Lemma last_top_elem t k ks :
  exists k', k' ∈ k :: ks /\ last_top t (k :: ks) = Some (ctor_of k').
Proof.
  revert k. induction ks as [|k1 ks IH]; intros k.
  - exists k. split; [by left|done].
  - destruct (IH k1) as (k' & Hin & Hl). exists k'. split; [by right|].
    by rewrite last_top_cons, <-(last_top_cons t).
Qed.

(** After any part, [element] is refused. *)
Lemma accepts_no_element ks : forall c,
  accepts (Some c) ks = true -> element ∉ ks.
Proof.
  induction ks as [|k ks IH]; intros c Ha; [by apply not_elem_of_nil|].
  apply accepts_cons_inv in Ha as [Hv Ha].
  apply not_elem_of_cons. split; [|by eapply IH].
  intros <-. by destruct c.
Qed.

(** *** A valid ordering is accepted *)

Lemma occurrences_cons m k ks :
  occurrences m (k :: ks) = (if decide (k = m) then 1 else 0) + occurrences m ks.
Proof.
  unfold occurrences. rewrite filter_cons. by destruct (decide (k = m)).
Qed.

Lemma occurrences_elem m ks : m ∈ ks -> 0 < occurrences m ks.
Proof.
  induction ks as [|k ks IH]; [by intros ?%elem_of_nil|].
  rewrite occurrences_cons. intros [->|Hin]%elem_of_cons.
  - rewrite decide_True by done. lia.
  - specialize (IH Hin). lia.
Qed.

Lemma single_occurrence_respected_spec ks m :
  single_occurrence_respected ks = true ->
  single_occurrence m = true -> occurrences m ks <= 1.
Proof.
  unfold single_occurrence_respected. cbn [forallb].
  rewrite !andb_true_iff, !Nat.leb_le. intros (He & Hi & Hp & _).
  by destruct m.
Qed.

Lemma single_occurrence_respected_tail k ks :
  single_occurrence_respected (k :: ks) = true ->
  single_occurrence_respected ks = true.
Proof.
  unfold single_occurrence_respected. cbn [forallb].
  rewrite !andb_true_iff, !Nat.leb_le, !occurrences_cons. lia.
Qed.

Lemma non_decreasing_cons k ks :
  non_decreasing (k :: ks) = true ->
  (forall k', k' ∈ ks -> rank k <= rank k') /\ non_decreasing ks = true.
Proof.
  cbn [non_decreasing]. rewrite andb_true_iff, forallb_forall.
  intros [Hall Hnd]. split; [|done].
  intros k' Hin%list_elem_of_In. by apply Nat.leb_le, Hall.
Qed.

Lemma accepts_intro ks : forall t,
  non_decreasing ks = true ->
  single_occurrence_respected ks = true ->
  (forall c, t = Some c ->
     (forall k, k ∈ ks -> rank (kind_of c) <= rank k)
     /\ (single_occurrence (kind_of c) = true -> kind_of c ∉ ks)) ->
  accepts t ks = true.
Proof.
  induction ks as [|k ks IH]; intros t Hnd Hso Ht; [done|].
  apply non_decreasing_cons in Hnd as [Hle Hnd].
  assert (verdict_top t k = new_ (ctor_of k)) as Hv.
  { destruct t as [c|]; [|done]. cbn. destruct (Ht c eq_refl) as [Hge Hnot].
    apply verdict_new; [apply Hge; by left|].
    intros Hs ->. apply (Hnot Hs). by left. }
  cbn [accepts]. rewrite Hv.
  apply IH; [done|by eapply single_occurrence_respected_tail|].
  intros c [= <-]. rewrite kind_of_ctor_of. split; [done|].
  intros Hs Hin%occurrences_elem.
  pose proof (single_occurrence_respected_spec _ _ Hso Hs) as H1.
  rewrite occurrences_cons, decide_True in H1 by done. lia.
Qed.

Lemma valid_ordering_accepts ks :
  valid_ordering ks = true -> accepts None ks = true.
Proof.
  unfold valid_ordering. rewrite andb_true_iff. intros [Hnd Hso].
  by apply accepts_intro.
Qed.

(** A repeatable kind is accepted any number of times once it is
    accepted at all. *)
Lemma accepts_repeat m (vs : list string) : forall t,
  single_occurrence m = false ->
  (forall c, t = Some c -> rank (kind_of c) <= rank m) ->
  accepts t (kinds ((fun v => (m, v)) <$> vs)) = true.
Proof.
  induction vs as [|v vs IH]; intros t Hs Ht; [done|].
  cbn [fmap list_fmap kinds fst accepts].
  assert (verdict_top t m = new_ (ctor_of m)) as ->.
  { destruct t as [c|]; [|done]. cbn.
    apply verdict_new; [by apply Ht|]. by rewrite Hs. }
  apply IH; [done|]. intros c [= <-]. by rewrite kind_of_ctor_of.
Qed.

(** An accepted chain runs to completion. *)
Lemma chain_accepted ops (h : heap) r :
  valid_receiver h r ->
  accepts (top h r) (kinds ops) = true ->
  exists r' h', chain ops r h = Normal r' h'.
Proof.
  intros Hr Ha. pose proof (chain_outcome ops h r Hr) as H.
  destruct (chain ops r h) as [r' h'|e h'|]; [by eauto| |done].
  destruct H as [H _]. congruence.
Qed.

(** What is known of a chain from the entry point that ran to
    completion. *)
Lemma chain_builder_Normal ops (h : heap) r h' :
  chain ops cssSelectorBuilder h = Normal r h' ->
  accepts None (kinds ops) = true
  /\ h `prefix_of` h'
  /\ valid_receiver h' r
  /\ top h' r = last_top None (kinds ops)
  /\ prev_of h' r = Some (concatRender ops).
Proof.
  intros Hc. pose proof (chain_outcome ops h cssSelectorBuilder I) as H.
  by rewrite Hc in H.
Qed.

Lemma top_Some_fragment (h : heap) r c :
  top h r = Some c -> exists l o, r = Fragment l /\ h !! l = Some o /\ proto o = c.
Proof.
  destruct r as [|l]; cbn; [done|].
  destruct (h !! l) as [o|] eqn:Hl; [|done]. intros [= <-]. by exists l, o.
Qed.

Lemma stringify_valid (h : heap) s :
  valid h s -> exists t, text h s = Some t /\ stringify s h = Normal t h.
Proof.
  intros [t Ht]%text_valid. exists t. by rewrite stringify_text, Ht.
Qed.

(** A chain from the entry point with a valid ordering: its result and
    the text of the result. *)
Lemma chain_text (h : heap) ops :
  ops <> [] -> valid_ordering (kinds ops) = true ->
  exists l h',
    chain ops cssSelectorBuilder h = Normal (Fragment l) h'
    /\ h `prefix_of` h'
    /\ text h' (Chain (Fragment l)) = Some (concatRender ops).
Proof.
  intros Hne Hv%valid_ordering_accepts.
  destruct (chain_accepted ops h cssSelectorBuilder I Hv) as (r & h' & Hc).
  destruct (chain_builder_Normal _ _ _ _ Hc) as (_ & Hpre & _ & Ht & Hp).
  destruct ops as [|[m v] ops]; [done|].
  destruct (last_top_elem None m (kinds ops)) as (k & _ & Hl).
  change (kinds ((m, v) :: ops)) with (m :: kinds ops) in Ht.
  rewrite Hl in Ht. apply top_Some_fragment in Ht as (l & o & -> & Ho & _).
  by exists l, h'.
Qed.

(** The values a chain hands out are selectors of the store, and the
    selectors there were before remain so. *)
Lemma chain_valid (h : heap) r ops r' h' :
  valid_receiver h r ->
  chain ops r h = Normal r' h' ->
  valid h' (Chain r') /\ forall s, valid h s -> valid h' s.
Proof.
  intros Hr Hc. pose proof (chain_outcome ops h r Hr) as H. rewrite Hc in H.
  destruct H as (_ & Hpre & Hr' & _). split; [done|].
  intros s. by apply valid_prefix.
Qed.

(** A chain on a valid receiver ends, normally or by a throw, in a store
    that extends the one it started in. *)
Lemma chain_frame (h : heap) p ops :
  valid_receiver h p ->
  exists h', final_heap (chain ops p h) = Some h' /\ h `prefix_of` h'.
Proof.
  intros Hp. pose proof (chain_outcome ops h p Hp) as H.
  destruct (chain ops p h) as [b h'|e h'|]; [| |done]; exists h'; cbn;
    by destruct H as (_ & ? & _).
Qed.

(** * The claims *)

(** ** Rendering of a valid chain *)

(** C1. A chain of part operations from the entry point whose kinds are
    non-decreasing in the order element, id, class, attribute,
    pseudo-class, pseudo-element and in which element, id and
    pseudo-element occur at most once runs to completion, and
    [stringify()] on its result returns the concatenation, without
    separators, of the per-kind renderings of its parts. *)
Theorem stringify_valid_chain (h : heap) (ops : list (method * string)) :
  ops <> [] ->
  valid_ordering (kinds ops) = true ->
  exists l h',
    chain ops cssSelectorBuilder h = Normal (Fragment l) h'
    /\ stringify (Chain (Fragment l)) h' = Normal (concatRender ops) h'.
Proof.
  intros Hne Hv.
  destruct (chain_text h ops Hne Hv) as (l & h' & Hc & _ & Ht).
  exists l, h'. split; [done|]. by rewrite stringify_text, Ht.
Qed.

Lemma stringify_valid_chain_witness :
  [(element, "div"); (id, "main"); (class, "container")] <> []
  /\ valid_ordering (kinds [(element, "div"); (id, "main"); (class, "container")]) = true
  /\ exists l h',
       chain [(element, "div"); (id, "main"); (class, "container")]
         cssSelectorBuilder [] = Normal (Fragment l) h'
       /\ stringify (Chain (Fragment l)) h' = Normal "div#main.container" h'.
Proof.
  split; [done|]. split; [reflexivity|].
  apply (stringify_valid_chain []
           [(element, "div"); (id, "main"); (class, "container")]);
    [done|reflexivity].
Defined.

(** ** Order violations *)

(** C2. On the result of a chain, asking for a part whose position in the
    order is strictly less than the position of some part of the chain
    throws the order error, at that call and without touching the
    store. *)
Theorem call_order_violation (h : heap) ops r h' m k v :
  chain ops cssSelectorBuilder h = Normal r h' ->
  k ∈ kinds ops ->
  rank m < rank k ->
  call m v r h' = Throw orderError h'.
Proof.
  intros Hc Hk Hlt.
  destruct (chain_builder_Normal _ _ _ _ Hc) as (Ha & _ & Hr & Ht & _).
  destruct (accepts_le_last _ _ _ Ha Hk) as (c & Hl & Hle).
  destruct (prev_of_valid _ _ Hr) as [p Hp].
  rewrite (call_spec _ _ m v _ Hp), Ht, Hl. cbn [verdict_top].
  rewrite verdict_order; [done|lia].
Qed.

Lemma call_order_violation_witness :
  exists r h',
    chain [(element, "div"); (class, "container")] cssSelectorBuilder [] = Normal r h'
    /\ class ∈ kinds [(element, "div"); (class, "container")]
    /\ rank id < rank class
    /\ call id "main" r h' = Throw orderError h'.
Proof.
  eexists _, _.
  split; [reflexivity|]. split; [by right; left|]. split; [cbn; lia|].
  eapply (call_order_violation [] [(element, "div"); (class, "container")]
            _ _ id class "main");
    [reflexivity|by right; left|cbn; lia].
Defined.

(** ** Cardinality violations and repeatable kinds *)

(** C3. On the result of a chain in which no part ranks above the
    requested kind (so that no order violation applies): asking again
    for element, id or pseudo-element when the chain has one already
    throws the cardinality error, while a class, attribute or
    pseudo-class part can be added any number of times; and these three
    kinds never throw the cardinality error, whatever the chain. *)
Theorem call_cardinality_violation (h : heap) ops r h' m :
  chain ops cssSelectorBuilder h = Normal r h' ->
  (single_occurrence m = true ->
   m ∈ kinds ops ->
   (forall k, k ∈ kinds ops -> rank k <= rank m) ->
   forall v, call m v r h' = Throw multipleError h')
  /\ (single_occurrence m = false ->
      (forall k, k ∈ kinds ops -> rank k <= rank m) ->
      forall vs, exists r'' h'',
        chain ((fun v => (m, v)) <$> vs) r h' = Normal r'' h'')
  /\ (single_occurrence m = false ->
      forall v h'', call m v r h' <> Throw multipleError h'').
Proof.
  intros Hc.
  destruct (chain_builder_Normal _ _ _ _ Hc) as (Ha & _ & Hr & Ht & _).
  destruct (prev_of_valid _ _ Hr) as [p Hp].
  split_and!.
  - intros Hs Hm Hmax v.
    destruct (accepts_le_last _ _ _ Ha Hm) as (c & Hl & Hle).
    rewrite (call_spec _ _ m v _ Hp), Ht, Hl. cbn [verdict_top].
    rewrite verdict_multiple; [done| |done].
    apply rank_inj, Nat.le_antisymm; [done|].
    destruct (kinds ops) as [|k0 ks]; [by apply elem_of_nil in Hm|].
    destruct (last_top_elem None k0 ks) as (k' & Hin & Hl').
    rewrite Hl in Hl'. injection Hl' as ->. rewrite kind_of_ctor_of. by apply Hmax.
  - intros Hs Hmax vs. apply chain_accepted; [done|].
    apply accepts_repeat; [done|]. intros c Hc'. rewrite Ht in Hc'.
    destruct (kinds ops) as [|k0 ks]; [done|].
    destruct (last_top_elem None k0 ks) as (k' & Hin & Hl').
    rewrite Hc' in Hl'. injection Hl' as ->. rewrite kind_of_ctor_of. by apply Hmax.
  - intros Hs v h''. rewrite (call_spec _ _ m v _ Hp).
    destruct (top h' r) as [c|]; cbn [verdict_top]; [|done].
    unfold verdict. rewrite Hs.
    by destruct (rank m <? rank (kind_of c)).
Qed.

______________________________

Your goal:
Lines containing the word "runs" are to be located in the entries and copied.

Result for this exercise:
(** An accepted chain runs to completion. *)
    pseudo-element occur at most once runs to completion, and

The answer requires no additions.